═════ INFORMATION PROVIDED

(** Session X is served by SA; SB is free. *)
Definition db_reassign : DB :=
  {| users := <["SA" := staff "T" "a" online 5 1]>
              (<["SB" := staff "T" "b" online 5 0]> ∅);
     sessions := <["X" := chat "T" (Some "SA") st_assigned]> ∅ |}.

(** One free slot on S1, two pending sessions. *)
Definition db_last_slot : DB :=
  {| users := <["S1" := staff "T" "s1" online 1 0]> ∅;
     sessions := <["A" := chat "T" None st_pending]>
                 (<["B" := chat "T" None st_pending]> ∅) |}.

(** S2 is full: no candidate for the fresh session A. *)
Definition db_no_candidate : DB :=
  {| users := <["S2" := staff "T" "s2" online 1 1]> ∅;
     sessions := <["A" := chat "T" None st_none]> ∅ |}.

(** [s * n] *)
Fixpoint times (n : nat) (s : string) : string :=
  match n with
  | O => ""
  | S n' => s ++ times n' s
  end.

(** Notes with a NUL character. *)
Definition nul_notes : string := String (ascii_of_N 0) "".

(** A reason of 501 characters, one more than the column takes. *)
Definition long_reason : string := times 501 "x".

(** Session X of tenant T1 carries an assignee of tenant T2. *)
Definition db_cross_tenant : DB :=
  {| users := <["U2" := staff "T2" "u2" online 5 1]> ∅;
     sessions := <["X" := chat "T1" (Some "U2") st_assigned]> ∅ |}.

End Examples.

Import Detector Store Service Interleaving Props Examples.

(** ** The escalation queue *)

Module Queue.
Import Store Service.

(** The dict returned by [get_escalation_queue] on success. *)
Record EscalationQueue := {
  pending_count : nat;
  assigned_count : nat;
  resolved_count : nat;
  escalations : list (string * ChatSession)
}.

(** The WHERE clause of lines 550-558: the tenant's sessions that are not
    'none', narrowed to one status when the [status] argument is given.  The
    argument is one of the four status values here. *)
Definition in_queue (tenant_id : string) (status : option EscalationStatus)
    (r : string * ChatSession) : bool :=
  bool_decide (s_tenant_id (r.2) = tenant_id)
  && bool_decide (escalation_status (r.2) ≠ st_none)
  && match status with
     | Some st => bool_decide (escalation_status (r.2) = st)
     | None => true
     end.

(** [ORDER BY escalation_requested_at DESC]; rows without a stamp come
    first, as PostgreSQL places NULL in a descending order. *)
Definition requested_desc (a b : string * ChatSession) : bool :=
  match escalation_requested_at (a.2), escalation_requested_at (b.2) with
  | None, _ => true
  | Some _, None => false
  | Some x, Some y => (y <=? x)%Z
  end.

Definition by_requested_desc (a b : string * ChatSession) : Prop :=
  requested_desc a b = true.

#[global] Instance by_requested_desc_dec a b : Decision (by_requested_desc a b).
Proof. unfold by_requested_desc. apply _. Defined.

(** The [.count()] queries of lines 565-584. *)
Definition count_status (db : DB) (tenant_id : string) (st : EscalationStatus)
  : nat :=
  length (List.filter
            (fun r => bool_decide (s_tenant_id (r.2) = tenant_id)
                      && bool_decide (escalation_status (r.2) = st))
            (map_to_list (sessions db))).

══════════

**GOAL OF THE EXERCISE:** Give the records above again in full, keeping every character unchanged.

**SOLUTION TO THE EXERCISE:**
(** Session X is served by SA; SB is free. *)
Definition db_reassign : DB :=
  {| users := <["SA" := staff "T" "a" online 5 1]>
              (<["SB" := staff "T" "b" online 5 0]> ∅);
     sessions := <["X" := chat "T" (Some "SA") st_assigned]> ∅ |}.

(** One free slot on S1, two pending sessions. *)
Definition db_last_slot : DB :=
  {| users := <["S1" := staff "T" "s1" online 1 0]> ∅;
     sessions := <["A" := chat "T" None st_pending]>
                 (<["B" := chat "T" None st_pending]> ∅) |}.

(** S2 is full: no candidate for the fresh session A. *)
Definition db_no_candidate : DB :=
  {| users := <["S2" := staff "T" "s2" online 1 1]> ∅;
     sessions := <["A" := chat "T" None st_none]> ∅ |}.

(** [s * n] *)
Fixpoint times (n : nat) (s : string) : string :=
  match n with
  | O => ""
  | S n' => s ++ times n' s
  end.

(** Notes with a NUL character. *)
Definition nul_notes : string := String (ascii_of_N 0) "".

(** A reason of 501 characters, one more than the column takes. *)
Definition long_reason : string := times 501 "x".

(** Session X of tenant T1 carries an assignee of tenant T2. *)
Definition db_cross_tenant : DB :=
  {| users := <["U2" := staff "T2" "u2" online 5 1]> ∅;
     sessions := <["X" := chat "T1" (Some "U2") st_assigned]> ∅ |}.

End Examples.

Import Detector Store Service Interleaving Props Examples.

(** ** The escalation queue *)

Module Queue.
Import Store Service.

(** The dict returned by [get_escalation_queue] on success. *)
Record EscalationQueue := {
  pending_count : nat;
  assigned_count : nat;
  resolved_count : nat;
  escalations : list (string * ChatSession)
}.

(** The WHERE clause of lines 550-558: the tenant's sessions that are not
    'none', narrowed to one status when the [status] argument is given.  The
    argument is one of the four status values here. *)
Definition in_queue (tenant_id : string) (status : option EscalationStatus)
    (r : string * ChatSession) : bool :=
  bool_decide (s_tenant_id (r.2) = tenant_id)
  && bool_decide (escalation_status (r.2) ≠ st_none)
  && match status with
     | Some st => bool_decide (escalation_status (r.2) = st)
     | None => true
     end.

(** [ORDER BY escalation_requested_at DESC]; rows without a stamp come
    first, as PostgreSQL places NULL in a descending order. *)
Definition requested_desc (a b : string * ChatSession) : bool :=
  match escalation_requested_at (a.2), escalation_requested_at (b.2) with
  | None, _ => true
  | Some _, None => false
  | Some x, Some y => (y <=? x)%Z
  end.

Definition by_requested_desc (a b : string * ChatSession) : Prop :=
  requested_desc a b = true.

#[global] Instance by_requested_desc_dec a b : Decision (by_requested_desc a b).
Proof. unfold by_requested_desc. apply _. Defined.

(** The [.count()] queries of lines 565-584. *)
Definition count_status (db : DB) (tenant_id : string) (st : EscalationStatus)
  : nat :=
  length (List.filter
            (fun r => bool_decide (s_tenant_id (r.2) = tenant_id)
                      && bool_decide (escalation_status (r.2) = st))
            (map_to_list (sessions db))).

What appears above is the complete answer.